[Records contained in a dataset]
>>>
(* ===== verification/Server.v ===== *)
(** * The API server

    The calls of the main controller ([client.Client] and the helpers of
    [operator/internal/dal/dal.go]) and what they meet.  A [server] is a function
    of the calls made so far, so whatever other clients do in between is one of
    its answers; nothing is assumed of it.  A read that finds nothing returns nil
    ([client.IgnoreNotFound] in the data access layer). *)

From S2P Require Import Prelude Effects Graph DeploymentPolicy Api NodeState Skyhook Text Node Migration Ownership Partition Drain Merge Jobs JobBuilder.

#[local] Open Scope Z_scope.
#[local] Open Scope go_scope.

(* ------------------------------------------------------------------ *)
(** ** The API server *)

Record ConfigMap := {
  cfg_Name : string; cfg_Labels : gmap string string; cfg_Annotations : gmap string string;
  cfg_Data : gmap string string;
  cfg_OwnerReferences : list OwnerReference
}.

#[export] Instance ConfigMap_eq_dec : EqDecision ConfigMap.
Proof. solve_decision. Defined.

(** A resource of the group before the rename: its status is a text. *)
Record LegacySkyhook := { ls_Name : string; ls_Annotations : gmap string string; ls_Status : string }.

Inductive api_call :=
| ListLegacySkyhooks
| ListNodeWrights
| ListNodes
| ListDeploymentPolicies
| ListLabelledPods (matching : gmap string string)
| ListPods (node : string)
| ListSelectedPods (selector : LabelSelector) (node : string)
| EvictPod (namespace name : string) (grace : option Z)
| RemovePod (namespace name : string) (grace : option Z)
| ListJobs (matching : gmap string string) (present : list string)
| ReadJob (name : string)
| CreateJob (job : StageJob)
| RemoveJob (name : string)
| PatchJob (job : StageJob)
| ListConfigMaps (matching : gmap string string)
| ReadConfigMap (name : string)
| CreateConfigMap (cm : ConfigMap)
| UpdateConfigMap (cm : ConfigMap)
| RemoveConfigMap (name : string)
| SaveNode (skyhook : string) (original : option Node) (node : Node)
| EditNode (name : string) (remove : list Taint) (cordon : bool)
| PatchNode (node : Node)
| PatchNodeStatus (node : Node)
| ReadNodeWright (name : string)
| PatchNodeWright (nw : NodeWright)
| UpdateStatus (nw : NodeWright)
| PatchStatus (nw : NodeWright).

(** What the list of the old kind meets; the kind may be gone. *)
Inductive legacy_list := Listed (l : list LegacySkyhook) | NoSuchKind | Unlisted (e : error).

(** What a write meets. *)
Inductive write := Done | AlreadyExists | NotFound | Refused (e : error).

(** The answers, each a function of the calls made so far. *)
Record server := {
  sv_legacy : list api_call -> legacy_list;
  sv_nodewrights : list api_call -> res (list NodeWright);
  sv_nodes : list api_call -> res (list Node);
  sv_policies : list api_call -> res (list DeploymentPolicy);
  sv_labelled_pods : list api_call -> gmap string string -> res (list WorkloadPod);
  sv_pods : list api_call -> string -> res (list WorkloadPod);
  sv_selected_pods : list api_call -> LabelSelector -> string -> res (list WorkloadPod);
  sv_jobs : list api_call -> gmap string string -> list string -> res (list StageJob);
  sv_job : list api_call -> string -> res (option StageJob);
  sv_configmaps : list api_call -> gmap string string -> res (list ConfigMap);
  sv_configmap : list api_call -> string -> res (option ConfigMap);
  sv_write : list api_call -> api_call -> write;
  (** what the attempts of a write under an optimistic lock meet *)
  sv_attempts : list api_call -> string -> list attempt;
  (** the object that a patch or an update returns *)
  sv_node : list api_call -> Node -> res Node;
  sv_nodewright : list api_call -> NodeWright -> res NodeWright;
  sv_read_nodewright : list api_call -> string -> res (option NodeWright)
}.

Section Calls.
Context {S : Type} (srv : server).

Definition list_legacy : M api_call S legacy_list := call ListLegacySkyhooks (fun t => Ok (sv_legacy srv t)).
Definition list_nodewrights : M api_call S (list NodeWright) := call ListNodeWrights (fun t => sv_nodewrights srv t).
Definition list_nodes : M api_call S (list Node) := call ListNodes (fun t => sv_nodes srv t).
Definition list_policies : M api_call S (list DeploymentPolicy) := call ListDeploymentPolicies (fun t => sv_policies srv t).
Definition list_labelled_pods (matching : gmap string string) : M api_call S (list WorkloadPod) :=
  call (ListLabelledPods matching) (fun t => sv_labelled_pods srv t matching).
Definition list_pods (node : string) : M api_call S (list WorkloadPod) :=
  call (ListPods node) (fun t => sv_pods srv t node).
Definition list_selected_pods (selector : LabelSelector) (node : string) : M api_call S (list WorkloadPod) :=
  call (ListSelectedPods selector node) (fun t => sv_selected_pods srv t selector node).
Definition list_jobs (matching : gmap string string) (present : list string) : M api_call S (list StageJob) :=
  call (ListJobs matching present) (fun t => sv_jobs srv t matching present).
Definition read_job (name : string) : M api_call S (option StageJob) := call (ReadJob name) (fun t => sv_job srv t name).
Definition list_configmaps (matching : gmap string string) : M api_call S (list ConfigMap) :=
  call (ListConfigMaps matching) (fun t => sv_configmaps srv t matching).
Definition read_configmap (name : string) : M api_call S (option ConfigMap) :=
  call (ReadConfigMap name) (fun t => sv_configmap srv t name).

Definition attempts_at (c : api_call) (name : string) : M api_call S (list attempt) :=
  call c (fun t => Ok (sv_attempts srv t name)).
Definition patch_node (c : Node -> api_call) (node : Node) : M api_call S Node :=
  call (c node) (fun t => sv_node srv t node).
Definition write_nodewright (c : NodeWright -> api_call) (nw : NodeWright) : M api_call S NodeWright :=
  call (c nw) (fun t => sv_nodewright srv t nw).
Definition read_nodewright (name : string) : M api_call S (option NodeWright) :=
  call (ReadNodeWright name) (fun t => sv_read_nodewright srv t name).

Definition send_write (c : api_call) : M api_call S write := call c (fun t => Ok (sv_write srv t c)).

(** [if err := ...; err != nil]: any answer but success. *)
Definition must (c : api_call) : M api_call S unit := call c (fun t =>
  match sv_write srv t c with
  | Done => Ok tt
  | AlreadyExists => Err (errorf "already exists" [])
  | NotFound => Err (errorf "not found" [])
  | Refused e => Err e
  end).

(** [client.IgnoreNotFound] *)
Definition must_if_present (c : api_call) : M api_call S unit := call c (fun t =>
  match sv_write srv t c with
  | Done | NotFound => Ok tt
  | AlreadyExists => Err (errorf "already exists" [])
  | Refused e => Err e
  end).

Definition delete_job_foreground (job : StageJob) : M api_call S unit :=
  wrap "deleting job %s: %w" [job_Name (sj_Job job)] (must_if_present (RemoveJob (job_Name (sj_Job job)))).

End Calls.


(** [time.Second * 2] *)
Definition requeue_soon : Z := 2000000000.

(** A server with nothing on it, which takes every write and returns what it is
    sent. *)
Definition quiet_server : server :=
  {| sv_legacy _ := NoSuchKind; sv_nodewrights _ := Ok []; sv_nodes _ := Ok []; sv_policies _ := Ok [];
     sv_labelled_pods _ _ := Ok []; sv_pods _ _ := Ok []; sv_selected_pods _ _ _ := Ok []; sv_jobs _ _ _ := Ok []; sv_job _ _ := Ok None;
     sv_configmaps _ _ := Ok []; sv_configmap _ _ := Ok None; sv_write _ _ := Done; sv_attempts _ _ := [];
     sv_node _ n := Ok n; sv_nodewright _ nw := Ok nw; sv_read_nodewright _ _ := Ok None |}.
<<<
• [Instructions to follow]: Write out the records above again, keeping each one identical to the original.

• [Response below]:
(* ===== verification/Server.v ===== *)
(** * The API server

    The calls of the main controller ([client.Client] and the helpers of
    [operator/internal/dal/dal.go]) and what they meet.  A [server] is a function
    of the calls made so far, so whatever other clients do in between is one of
    its answers; nothing is assumed of it.  A read that finds nothing returns nil
    ([client.IgnoreNotFound] in the data access layer). *)

From S2P Require Import Prelude Effects Graph DeploymentPolicy Api NodeState Skyhook Text Node Migration Ownership Partition Drain Merge Jobs JobBuilder.

#[local] Open Scope Z_scope.
#[local] Open Scope go_scope.

(* ------------------------------------------------------------------ *)
(** ** The API server *)

Record ConfigMap := {
  cfg_Name : string; cfg_Labels : gmap string string; cfg_Annotations : gmap string string;
  cfg_Data : gmap string string;
  cfg_OwnerReferences : list OwnerReference
}.

#[export] Instance ConfigMap_eq_dec : EqDecision ConfigMap.
Proof. solve_decision. Defined.

(** A resource of the group before the rename: its status is a text. *)
Record LegacySkyhook := { ls_Name : string; ls_Annotations : gmap string string; ls_Status : string }.

Inductive api_call :=
| ListLegacySkyhooks
| ListNodeWrights
| ListNodes
| ListDeploymentPolicies
| ListLabelledPods (matching : gmap string string)
| ListPods (node : string)
| ListSelectedPods (selector : LabelSelector) (node : string)
| EvictPod (namespace name : string) (grace : option Z)
| RemovePod (namespace name : string) (grace : option Z)
| ListJobs (matching : gmap string string) (present : list string)
| ReadJob (name : string)
| CreateJob (job : StageJob)
| RemoveJob (name : string)
| PatchJob (job : StageJob)
| ListConfigMaps (matching : gmap string string)
| ReadConfigMap (name : string)
| CreateConfigMap (cm : ConfigMap)
| UpdateConfigMap (cm : ConfigMap)
| RemoveConfigMap (name : string)
| SaveNode (skyhook : string) (original : option Node) (node : Node)
| EditNode (name : string) (remove : list Taint) (cordon : bool)
| PatchNode (node : Node)
| PatchNodeStatus (node : Node)
| ReadNodeWright (name : string)
| PatchNodeWright (nw : NodeWright)
| UpdateStatus (nw : NodeWright)
| PatchStatus (nw : NodeWright).

(** What the list of the old kind meets; the kind may be gone. *)
Inductive legacy_list := Listed (l : list LegacySkyhook) | NoSuchKind | Unlisted (e : error).

(** What a write meets. *)
Inductive write := Done | AlreadyExists | NotFound | Refused (e : error).

(** The answers, each a function of the calls made so far. *)
Record server := {
  sv_legacy : list api_call -> legacy_list;
  sv_nodewrights : list api_call -> res (list NodeWright);
  sv_nodes : list api_call -> res (list Node);
  sv_policies : list api_call -> res (list DeploymentPolicy);
  sv_labelled_pods : list api_call -> gmap string string -> res (list WorkloadPod);
  sv_pods : list api_call -> string -> res (list WorkloadPod);
  sv_selected_pods : list api_call -> LabelSelector -> string -> res (list WorkloadPod);
  sv_jobs : list api_call -> gmap string string -> list string -> res (list StageJob);
  sv_job : list api_call -> string -> res (option StageJob);
  sv_configmaps : list api_call -> gmap string string -> res (list ConfigMap);
  sv_configmap : list api_call -> string -> res (option ConfigMap);
  sv_write : list api_call -> api_call -> write;
  (** what the attempts of a write under an optimistic lock meet *)
  sv_attempts : list api_call -> string -> list attempt;
  (** the object that a patch or an update returns *)
  sv_node : list api_call -> Node -> res Node;
  sv_nodewright : list api_call -> NodeWright -> res NodeWright;
  sv_read_nodewright : list api_call -> string -> res (option NodeWright)
}.

Section Calls.
Context {S : Type} (srv : server).

Definition list_legacy : M api_call S legacy_list := call ListLegacySkyhooks (fun t => Ok (sv_legacy srv t)).
Definition list_nodewrights : M api_call S (list NodeWright) := call ListNodeWrights (fun t => sv_nodewrights srv t).
Definition list_nodes : M api_call S (list Node) := call ListNodes (fun t => sv_nodes srv t).
Definition list_policies : M api_call S (list DeploymentPolicy) := call ListDeploymentPolicies (fun t => sv_policies srv t).
Definition list_labelled_pods (matching : gmap string string) : M api_call S (list WorkloadPod) :=
  call (ListLabelledPods matching) (fun t => sv_labelled_pods srv t matching).
Definition list_pods (node : string) : M api_call S (list WorkloadPod) :=
  call (ListPods node) (fun t => sv_pods srv t node).
Definition list_selected_pods (selector : LabelSelector) (node : string) : M api_call S (list WorkloadPod) :=
  call (ListSelectedPods selector node) (fun t => sv_selected_pods srv t selector node).
Definition list_jobs (matching : gmap string string) (present : list string) : M api_call S (list StageJob) :=
  call (ListJobs matching present) (fun t => sv_jobs srv t matching present).
Definition read_job (name : string) : M api_call S (option StageJob) := call (ReadJob name) (fun t => sv_job srv t name).
Definition list_configmaps (matching : gmap string string) : M api_call S (list ConfigMap) :=
  call (ListConfigMaps matching) (fun t => sv_configmaps srv t matching).
Definition read_configmap (name : string) : M api_call S (option ConfigMap) :=
  call (ReadConfigMap name) (fun t => sv_configmap srv t name).

Definition attempts_at (c : api_call) (name : string) : M api_call S (list attempt) :=
  call c (fun t => Ok (sv_attempts srv t name)).
Definition patch_node (c : Node -> api_call) (node : Node) : M api_call S Node :=
  call (c node) (fun t => sv_node srv t node).
Definition write_nodewright (c : NodeWright -> api_call) (nw : NodeWright) : M api_call S NodeWright :=
  call (c nw) (fun t => sv_nodewright srv t nw).
Definition read_nodewright (name : string) : M api_call S (option NodeWright) :=
  call (ReadNodeWright name) (fun t => sv_read_nodewright srv t name).

Definition send_write (c : api_call) : M api_call S write := call c (fun t => Ok (sv_write srv t c)).

(** [if err := ...; err != nil]: any answer but success. *)
Definition must (c : api_call) : M api_call S unit := call c (fun t =>
  match sv_write srv t c with
  | Done => Ok tt
  | AlreadyExists => Err (errorf "already exists" [])
  | NotFound => Err (errorf "not found" [])
  | Refused e => Err e
  end).

(** [client.IgnoreNotFound] *)
Definition must_if_present (c : api_call) : M api_call S unit := call c (fun t =>
  match sv_write srv t c with
  | Done | NotFound => Ok tt
  | AlreadyExists => Err (errorf "already exists" [])
  | Refused e => Err e
  end).

Definition delete_job_foreground (job : StageJob) : M api_call S unit :=
  wrap "deleting job %s: %w" [job_Name (sj_Job job)] (must_if_present (RemoveJob (job_Name (sj_Job job)))).

End Calls.


(** [time.Second * 2] *)
Definition requeue_soon : Z := 2000000000.

(** A server with nothing on it, which takes every write and returns what it is
    sent. *)
Definition quiet_server : server :=
  {| sv_legacy _ := NoSuchKind; sv_nodewrights _ := Ok []; sv_nodes _ := Ok []; sv_policies _ := Ok [];
     sv_labelled_pods _ _ := Ok []; sv_pods _ _ := Ok []; sv_selected_pods _ _ _ := Ok []; sv_jobs _ _ _ := Ok []; sv_job _ _ := Ok None;
     sv_configmaps _ _ := Ok []; sv_configmap _ _ := Ok None; sv_write _ _ := Done; sv_attempts _ _ := [];
     sv_node _ n := Ok n; sv_nodewright _ nw := Ok nw; sv_read_nodewright _ _ := Ok None |}.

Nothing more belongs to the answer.